● Goal of the exercise: Once you reach the line containing "injection Est as <-;" in the data below, restate each line word for word up to and including the one containing "Lemma publish_places attrs".

● Provided data:
Section system.
Context `{A : Arch} `{!ArchLaws A} `{C : Crc32} {chip : Type} (e : rb_env chip) (m : rb_mtd chip) (content : chip -> list Z).
Context `{!soft_flash m content} (Hm : soft_config e = Some m) (Hw : RB_SC_HAS_WRITE_SUPPORT e = true).
Context (Hsane : soc_sane (CONFIG_ATH79 e)).
Implicit Types (s : rb_state chip) (b : list Z).

(** A program that has to mark the buffer dirty. *)
Definition failing (ts : gmap nat (pc chip)) : Prop :=
  exists t count r, ts !! t = Some (Left count r) /\ failed (rm_size m) r.

Definition in_sync s b (ts : gmap nat (pc chip)) : Prop :=
  crc_word b <> 0 -> b = content (rb_chip s) \/ failing ts.

Record sys_inv (sy : system chip) : Prop := {
  inv_buffer : exists b, sc_ok (rm_size m) (rb_sc (sy_state sy)) b /\ in_sync (sy_state sy) b (sy_threads sy);
  inv_threads t count flush m' : sy_threads sy !! t = Some (Entered count flush m') -> m' = m
}.

(** Any store leaves the driver as it is, or dirty. *)
Lemma store_cases i input count s b v s' :
  sc_ok (rm_size m) (rb_sc s) b -> sc_attr_store e i input count s = Ret v s' ->
  s' = s \/ exists b', sc_ok (rm_size m) (rb_sc s') b' /\ crc_word b' = 0 /\ rb_chip s' = rb_chip s.
Proof using Hsane.
  intros Hok. pose proof (ok_length _ _ _ Hok) as Hlen. pose proof (ok_size _ _ _ Hok) as Hsize.
  unfold sc_attr_store. destruct (negb (RB_SC_HAS_WRITE_SUPPORT e)); [intros [= _ <-]; by left|].
  destruct (negb (capable e)); [intros [= _ <-]; by left|]. unfold bind, sc_attr_at.
  destruct (sc_attrs !! i) as [a|]; [|done]. destruct (sc_plds (rb_sc s) !! i) as [[ofs len]|] eqn:Ep; [|done].
  destruct (tstore e (sca_format a)) as [store|] eqn:Est; [|intros [= _ <-]; by left].
  destruct (Z.eqb_spec len 0) as [|Hl0]; [intros [= _ <-]; by left|].
  destruct (ok_place _ _ _ Hok i ofs len Ep Hl0) as [H1 H2].
  destruct (decide (len = 4)) as [->|Hl4].
  - pose proof (tstore_eq e _ store ofs input count s b Hsane Est (ok_buf _ _ _ Hok) ltac:(lia) ltac:(lia) ltac:(lia)) as Ht.
    destruct (chosen e (sca_format a) input) as [w|] eqn:Ec; [|destruct Ht as [err ->]; intros [= _ <-]; by left].
    destruct (has_menu (CONFIG_ATH79 e) (sca_format a)) eqn:Em.
    + rewrite Ht by done. intros [= _ <-]. right. destruct (stored_ok (rm_size m) s b ofs w Hok ltac:(lia) H2) as [? ?]. eauto.
    + destruct (sca_format a); try discriminate. cbn [tstore has_menu] in *. destruct (CONFIG_ATH79 e) as [soc|]; [|done].
      apply Z.leb_gt in Em. injection Est as <-. unfold sc_tag_store_u32tvs. rewrite (proj2 (Z.ltb_lt _ _) Em). intros [= _ <-]. by left.
  - apply Z.eqb_neq in Hl4. destruct (sca_format a); cbn [tstore] in Est; [| | |destruct (CONFIG_ATH79 e); [|done]|done];
      injection Est as <-; unfold sc_tag_store_u32tvs, sc_tag_store_boolts, sc_tag_store_bootdelays; rewrite ?Hl4; cbn [negb];
      repeat case_match; intros [= _ <-]; by left.
Qed.
(** What the start of the driver finds of the tags. *)
Lemma publish_places attrs mem buflen s :
  Forall is_byte mem -> buflen mod 4 = 0 -> 0 <= buflen <= Z.of_nat (length mem) -> buflen + 8 <= 2 ^ 16 ->
  wp (sc_publish e attrs mem buflen) (fun '(places, files) s' => s' = s /\ length places = length attrs /\
    forall i ofs len, places !! i = Some (ofs, len) -> len <> 0 -> 8 <= ofs /\ ofs + 4 <= buflen + 8) s.
Proof.
  intros Hmem H4 Hl H16. induction attrs as [|a attrs IH]; cbn [sc_publish].
  { apply wp_ret. split; [done|]. split; [done|]. intros i ofs len E. by rewrite lookup_nil in E. }
  apply wp_bind. wp_call (@tag_find_safe A (rb_state chip)); [done|done|lia|]. intros r s' [-> Hr].
  assert (exists place file, (match r with
    | inl _ => ((0, 0), [])
    | inr (ofs, len) => ((u16 (ofs + (4 + 4)), len), if sysfs_create e (sca_name a) =? 0 then [sca_name a] else [])
    end) = (place, file) /\ (place.2 <> 0 -> 8 <= place.1 /\ place.1 + 4 <= buflen + 8)) as (place & file & -> & Hplace).
  { destruct r as [err|[o len]]; [by exists (0, 0), []|].
    destruct Hr as (d & -> & Hd & Hd4 & _). eexists _, _. split; [done|]. intros _. cbn [fst].
    pose proof (Z.div_mod d 4). pose proof (Z.div_mod buflen 4). rewrite !u16_small by (rewrite ?u16_small; lia). lia. }
  apply wp_bind. eapply wp_mono; [exact IH|]. intros [places files] s' (-> & Hlen & Hall). apply wp_ret.
  split; [done|]. split; [by cbn; rewrite Hlen|]. intros [|i] ofs len; cbn; [|apply Hall].
  intros [= ->]. exact Hplace.
Qed.

Lemma softconfig_init_ok s :
  wp (rb_softconfig_init e) (fun r s' => r = 0 ->
    exists b, sc_ok (rm_size m) (rb_sc s') b /\ b = content (rb_chip s')) s.
Proof using soft_flash0 ArchLaws0 Hm.
  pose proof sf_size as [Hsize H4]. unfold rb_softconfig_init. rewrite Hm. apply wp_bind, wp_modify, wp_bind, wp_modify.
  destruct (kmalloc_buf e); cbn [negb]; [|by apply wp_ret]. apply wp_bind. unfold wp at 1, mtd_call.
  destruct (rm_read m 0 (rm_size m) _) as [[r bytes] c'] eqn:Er. destruct (Z.eqb_spec r 0) as [->|]; cbn [negb]; [|by intros ?].
  destruct (sf_read _ _ _ _ Er) as (Hc & Hby & _ & Hfull).
  destruct (Z.eqb_spec (Z.of_nat (length bytes)) (rm_size m)) as [Hn|]; cbn [negb]; [|by intros ?]. specialize (Hfull eq_refl Hn).
  apply wp_bind, wp_cpu_load; [lia|lia|lia|]. destruct (negb _); [by intros ?|]. destruct (kobject_ok e); cbn [negb]; [|by intros ?].
  rewrite size_t_small by lia. apply wp_bind. wp_call publish_places.
  { by apply Forall_drop. }
  { by rewrite Zminus_mod, H4. }
  { rewrite length_drop. lia. }
  { lia. }
  intros [places files] s' (-> & Hlen & Hplaces). destruct (RB_SC_HAS_WRITE_SUPPORT e && _) eqn:Ew.
  - apply wp_bind, wp_modify, wp_ret. intros E. exfalso. rewrite E in Ew. by rewrite andb_false_r in Ew.
  - apply wp_bind, wp_modify, wp_ret. intros _. exists bytes. cbn. split; [|by rewrite Hc].
    split; cbn; try done; [lia|]. intros i ofs len Hi Hne. specialize (Hplaces i ofs len Hi Hne). lia.
Qed.

Lemma inv_step sy sy' : sys_inv sy -> sys_step e sy sy' -> sys_inv sy'.
Proof using soft_flash0 Hm Hw Hsane.
  intros [(b & Hok & Hsync) Hthreads] Hstep.
  destruct Hstep as [s ts i input count v s' E|s ts input count v s' E|s ts t input count flush m' s' Ht E|
    s ts t count flush m' r s' Ht E|s ts t count r v s' Ht E]; cbn [sy_state sy_threads] in *.
  - split; cbn [sy_state sy_threads]; [|done]. destruct (store_cases _ _ _ _ _ _ _ Hok E) as [->|(b' & Hok' & Hz & _)]; [by exists b|].
    exists b'. split; [done|]. by intros ?.
  - rewrite (commit_enter_spec e m input count s b Hm Hw Hok) in E. injection E as _ <-.
    split; cbn [sy_state sy_threads]; [by exists b|done].
  - rewrite (commit_enter_spec e m input count s b Hm Hw Hok) in E. injection E as E <-.
    destruct (negb (crc_word b =? 0)) eqn:Ez; [done|]. apply negb_false_iff, Z.eqb_eq in Ez.
    assert (m' = m) as -> by (destruct (kstrtobool e input); congruence).
    split; cbn [sy_state sy_threads]; [exists b; split; [done|by intros ?]|]. intros t' ? ? m' [[_ [= _ _ ->]]|[_ H]]%lookup_insert_Some; [done|].
    by eapply Hthreads.
  - rewrite (Hthreads _ _ _ _ Ht) in E. pose proof (commit_locked_spec m content flush s b Hok) as Hl. unfold wp in Hl. rewrite E in Hl.
    destruct Hl as (b' & c' & -> & Hok' & Hr & _). split; cbn [sy_state sy_threads].
    + exists b'. split; [done|]. intros _. destruct Hr as [Hf|[_ Hc]]; [|left; by rewrite <- Hc].
      right. exists t, count, r. by rewrite lookup_insert_eq.
    + intros t' ? ? ? [[_ [=]]|[_ H]]%lookup_insert_Some. by eapply Hthreads.
  - pose proof (commit_exit_spec m count r s b Hok) as Hl. unfold wp in Hl. rewrite E in Hl. split; cbn [sy_state sy_threads].
    2: { intros t' ? ? ? [_ H]%lookup_delete_Some. by eapply Hthreads. }
    destruct Hl as [(_ & -> & _)|(Hr & -> & _)].
    + pose proof (ok_length _ _ _ Hok). pose proof (ok_size _ _ _ Hok). destruct (crc_put_ok m s b 0 Hok) as [_ Hok'].
      eexists. split; [exact Hok'|]. intros Hne. exfalso. apply Hne. apply field_put; unfold RB_SC_CRC32_OFFSET; lia.
    + exists b. split; [done|]. intros Hne. destruct (Hsync Hne) as [?|(t' & n' & r' & Ht' & Hf)]; [by left|right].
      exists t', n', r'. split; [|done]. rewrite lookup_delete_ne; [done|]. intros <-. rewrite Ht in Ht'. injection Ht' as _ <-.
      destruct Hf as [Hf|Hf]; rewrite Hr in Hf; done.
Qed.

● Finished task:
      injection Est as <-; unfold sc_tag_store_u32tvs, sc_tag_store_boolts, sc_tag_store_bootdelays; rewrite ?Hl4; cbn [negb];
      repeat case_match; intros [= _ <-]; by left.
Qed.
(** What the start of the driver finds of the tags. *)
Lemma publish_places attrs mem buflen s :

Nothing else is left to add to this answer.